(* ===== verification/Prelude.v ===== *)
(** * A verification library for veracrawl

    Paths are under [src/src/veracrawl/] unless they say otherwise.

    ** The program and what is modelled

    veracrawl is a governed crawling platform: typed pydantic contracts, ports
    (Python protocols) and adapters behind them. This library models the parts
    that decide something on their own, and leaves out the record types, fixture
    drivers and wrappers around them. Its parts, in the order of [_CoqProject]:

    {e The language.} [Prelude] has the exceptions, the result type [res] and the
    state-and-error monad [M S A := S -> res A * S] (a method that raises keeps
    the writes it made). [PyDict], [PyList], [PyStr], [PyTime], [PyFloat] and
    [FloatArith] are the built-in types: insertion-ordered dicts, stable sorting,
    text, clock readings, binary64 floats. [UrlLib], [UrlJoin], [RobotParser] and
    [Heap] are the standard library's [urllib.parse], [urllib.robotparser] and
    [heapq]. [Trace] and [Wp] are two calculi for methods: what a method records
    through its ports, and weakest preconditions.

    {e Durable state and scheduling.} [Contracts] (models of [contracts/durable.py],
    [command.py], [event.py], [scheduler.py]); [EventStore]
    ([runtime_events/event_store.py], [adapters/event_stores/sqlite_event_store.py],
    [runtime_events/durable.py]); [DurableStore] ([runtime_support/durable_store.py]);
    [Scheduler] ([scheduler/runtime.py]). [PersistModels], [DocStore],
    [Persistence] and [PersistLaws] are [contracts/persistence.py], part of
    [contracts/scale.py], and [adapters/persistence/json_document.py] over an
    abstract document store of which the table of [sqlite.py] is an instance;
    [ReferenceStore] is [runtime_support/persistence_store.py].

    {e The frontier of a crawl.} [Url] ([external_crawl/url.py]); [Origin] (the
    text of an origin, and the scheme, host and port it stands for);
    [Robots] ([adapters/network/urllib_robots.py]); [Frontier]
    ([external_crawl/frontier.py]); [PriorityFrontier]
    ([external_crawl/priority_frontier.py]); [FrontierLike]
    ([external_crawl/frontier_protocol.py]), the interface with its laws, which
    both frontiers satisfy.

    {e Being polite and bounded.} [CondCache]
    ([adapters/network/in_memory_conditional_cache.py]); [CookieJar]
    ([adapters/network/in_memory_cookie_jar.py]); [RateLimiter]
    ([adapters/network/aimd_rate_limiter.py]); [CostGate]
    ([agents/recovery/in_memory_cost_gate.py]); [Budget]
    ([adapters/budget/outbox_backed_budget.py]); [WorkerPool]
    ([adapters/work_queue/]).

    {e Fetching and crawling.} [HttpAdapter] is
    [adapters/network/stdlib_http.py] with [contracts/network.py], and
    [HttpCrawl] its protocol; [CrawlContracts], [Normalize], [Sitemaps] and
    [CrawlRunner] are the job, planner and observation contracts, documents and
    links, [remote_sitemap.py], [remote_rss.py] and [httpx_crawl_fetcher.py], and
    [external_crawl/runner.py] with [dispatch.py]; [CrawlRun] is what its runs do.
    [Planners] is [adapters/planning/] with the observer of
    [adapters/graph/in_memory_graph_observer.py].

    {e Queues and evidence.} [RedisClient], [QueueBroker] and [BrokerLaws]
    ([adapters/queue_brokers/redis.py]); [PosixFs], [FsLaws], [EvidenceStore] and
    [EvidenceLaws] ([adapters/object_stores/local_fs_evidence_store.py]);
    [HarRedaction], [HarLaws] and [HarCapture]
    ([runtime_support/har_redaction.py], [_log_redaction.py], and
    [_postprocess_har] of [adapters/browser/playwright.py]).

    {e Credentials and agents.} [CredScope]
    ([contracts/security_privacy.py], [adapters/session/strict_allowlist_scope.py]);
    [Vault] ([adapters/credential_vault/]); [AuthSession]
    ([adapters/session/authorized_session_adapter.py]); [CredLifecycle]
    ([agents/credential_lifecycle.py]); [Recovery] and [RecoveryLaws]
    ([agents/recovery/], [agents/escalation/], [agents/run_controller.py]);
    [PyFormat], [PromptRedaction] and [PromptRegistry] ([string.Formatter],
    [agents/prompt_redaction.py], [adapters/prompt_registry/]);
    [ModelProviders] and [ProviderLaws] ([adapters/model_providers/]: the second
    OpenAI adapter, the Anthropic one, the replaying one).

    ** How state and operations correspond to the code

    An object's attributes are a [Record], or the sections' parameters where a
    constructor fixes them; a method is a [Definition] in [M] on that record, its
    guards in the order of the code. A model of [contracts/] is a [Record] with a
    [validate_] function; [model_copy] runs no validator. What the object is
    given (a fetcher, a clock, a lock-holding service, a client) is a class of
    operations on a world of any type, [... Ports], with a class of laws where a
    theorem needs them, and a concrete instance in the witnesses. A call under a
    lock is one atomic step; where threads or processes interleave
    ([RateLimiter], [Budget], [WorkerPool], [PosixFs]) the steps between them are
    the operations of a transition system. A call of [QueueBroker] is a sequence
    of Redis commands, and its histories ([BrokerLaws]) are of whole calls.

    The components meet through interfaces: [EventStore] is used by [WorkerPool];
    [DocStore] by [Persistence]; [FrontierLike] by [CrawlRunner]; the outbox of
    [Budget], [Vault] and [CredLifecycle] is [DurableStore]'s; [AuthSession] is
    proved over ports of which [CredScope] and [Vault] are the production
    instances; [Planners] hands its hints to [PriorityFrontier], the charge of
    [Budget] and the prompts of [PromptRegistry] are ports of it; [HarCapture] stores through [EvidenceStore]'s port; the controller
    of [Recovery] runs over the cost gate itself.

    ** What the theorems show

    - Exactly once: a command is applied once and replayed from then on
      ([DurableStore], [PersistLaws]); an item has one active lease, a stale one
      changes nothing ([Scheduler], [BrokerLaws]); the pools process every item
      once ([WorkerPool]); a credential session is cleaned up once.
    - Logs: append-only and without gaps; the SQLite store refines the one in
      memory; the two texts of the persistence ports answer alike
      ([ReferenceStore]); totals are the sums over the durable records ([Budget]);
      every use of a credential is recorded.
    - Reach: private hosts are never admitted ([Url]); every request of a fetch
      is one that the policy and robots admitted, with one evidence each
      ([HttpCrawl]); a crawl visits the items of its frontier, whose policy admitted
      them but for the children of sitemaps, and its report is true ([CrawlRun]);
      unknown rules disallow ([Robots]).
    - Confinement: cookies go back to the run and origin that set them, as far as
      no host is an IPv6 one ([CookieJar]); credentials are sent in scope only and stay with their
      origin; secrets of an archive do not influence what is stored, and no
      canary survives ([HarCapture], [HarLaws]); no prompt depends on a secret
      that the items and attributes of its context lead to by the walk of the
      redaction alone ([PromptRedaction], [PromptRegistry]); a failed model call tells the status and request id of an
      answer only ([ProviderLaws]).
    - Bounds and ends: concurrency and spacing of requests ([RateLimiter]); a
      run of the controller makes a bounded number of extractions, and a failure
      that keeps coming back stops the objective ([RecoveryLaws]); no answer of a
      model goes uncharged ([Planners]), and a call of a model posts a bounded
      number of times, with the pauses of its backoff and jitter ([ProviderLaws]); the crawl, the
      drain loops and the chains of escalations end.
    - Fidelity: what a run observed steers its frontier ([Planners]); the turns
      sent to a model keep every message in order ([ProviderLaws]); canonical
      URLs are fixed points; an anchor cites the text that it
      was made from ([Normalize]); a stored payload is read back, and a [put] is
      seen whole or not at all ([EvidenceLaws]).

    ** Fuel

    Recursion is structural wherever the code's loop runs over a list or counts
    ([HttpAdapter] counts redirects and attempts down, [Recovery] the iterations
    that the code counts up to [max_recovery_iterations], [ModelProviders] runs over
    the list of its attempts). Fuel appears in: the
    crawl loop of [CrawlRunner], [None] when it runs out, where [CrawlRun] proves
    that some fuel is always enough; the drain loops of [WorkerPool], where more
    fuel than queued items is proved to be enough; the writes of [EvidenceStore],
    a byte at least per turn, with the length of the payload; its reads, whose
    number is an argument that the round trip wants above that length; [Heap] and
    the bisection of [CrawlRunner], with the length of the list. The wait loop of [RateLimiter] is no loop here: each turn is a step
    of the system, and its progress is a theorem. A path of [PosixFs] follows at
    most 40 links, as in the kernel.

    ** Parameters and conventions

    Parameters, since their code is not in the repository: [NetEnv] (name
    resolution, IPv6 literals), SHA-256, the cookie and date parsers of the
    standard library, the regular-expression engines, the tokens of
    [html.parser], element trees, [json.loads] and [json.dumps], the text of
    numbers in [float(...)], random choices, httpx and its responses, the Redis
    server, the vault's backends, hosted models. Their laws are named classes or
    hypotheses, met by concrete instances in the witnesses. Clock readings, uuids
    and random names are arguments or calls of a port. Text is the bytes of UTF-8; functions
    that depend on characters are those of ASCII text. Messages of exceptions
    leave out the [repr] of values. The file tree of [PosixFs] takes a script of
    what other processes and failing calls do.

    ** Not modelled

    Half of the implementation is record types without decisions:
    [contracts/registry.py] (a table of 8,782 lines), and the contracts of the
    operator console, graph, memory, optimisation and acceptance, whose
    validators ask that reference lists are present. The control plane, target
    runtimes, benchmarks, release and publishing gates build those records in a
    fixed order from fixtures. The other model adapters, official APIs, browser
    sessions and extraction strategies are requests to services or heuristics on
    their answers. The ports are protocols without behaviour. Of the components
    above: opening connections, spawning processes, loading packages, log lines,
    file modes and the guards of [CredentialValue] against copying. *)
From stdpp Require Export base tactics list strings gmap relations pretty.
From Stdlib Require Export ZArith.
From Stdlib Require Import Lia.
#[export] Set Default Goal Selector "!".

(** ** Exceptions

    The exception classes raised by the modelled modules. [subclass_value_error]
    is Python's [issubclass(_, ValueError)]: pydantic's [ValidationError] and
    the scheduler's [LeaseTokenError] derive from [ValueError]. *)

Inductive VaultBackendErrorKind := VB_NOT_FOUND | VB_BACKEND_UNREACHABLE | VB_AUTH_FAILED | VB_INTERNAL.
#[export] Instance VaultBackendErrorKind_eq_dec : EqDecision VaultBackendErrorKind.
Proof. solve_decision. Defined.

### WORK TASK
Working from the data above, extract solely the lines from the one containing "([adapters/budget/outbox_backed_budget.py]); [WorkerPool]" through the one containing "[HarRedaction], [HarLaws] and", exactly as they appear, both included.

### YOUR SOLUTION
    ([adapters/budget/outbox_backed_budget.py]); [WorkerPool]
    ([adapters/work_queue/]).

    {e Fetching and crawling.} [HttpAdapter] is
    [adapters/network/stdlib_http.py] with [contracts/network.py], and
    [HttpCrawl] its protocol; [CrawlContracts], [Normalize], [Sitemaps] and
    [CrawlRunner] are the job, planner and observation contracts, documents and
    links, [remote_sitemap.py], [remote_rss.py] and [httpx_crawl_fetcher.py], and
    [external_crawl/runner.py] with [dispatch.py]; [CrawlRun] is what its runs do.
    [Planners] is [adapters/planning/] with the observer of
    [adapters/graph/in_memory_graph_observer.py].

    {e Queues and evidence.} [RedisClient], [QueueBroker] and [BrokerLaws]
    ([adapters/queue_brokers/redis.py]); [PosixFs], [FsLaws], [EvidenceStore] and
    [EvidenceLaws] ([adapters/object_stores/local_fs_evidence_store.py]);
    [HarRedaction], [HarLaws] and [HarCapture]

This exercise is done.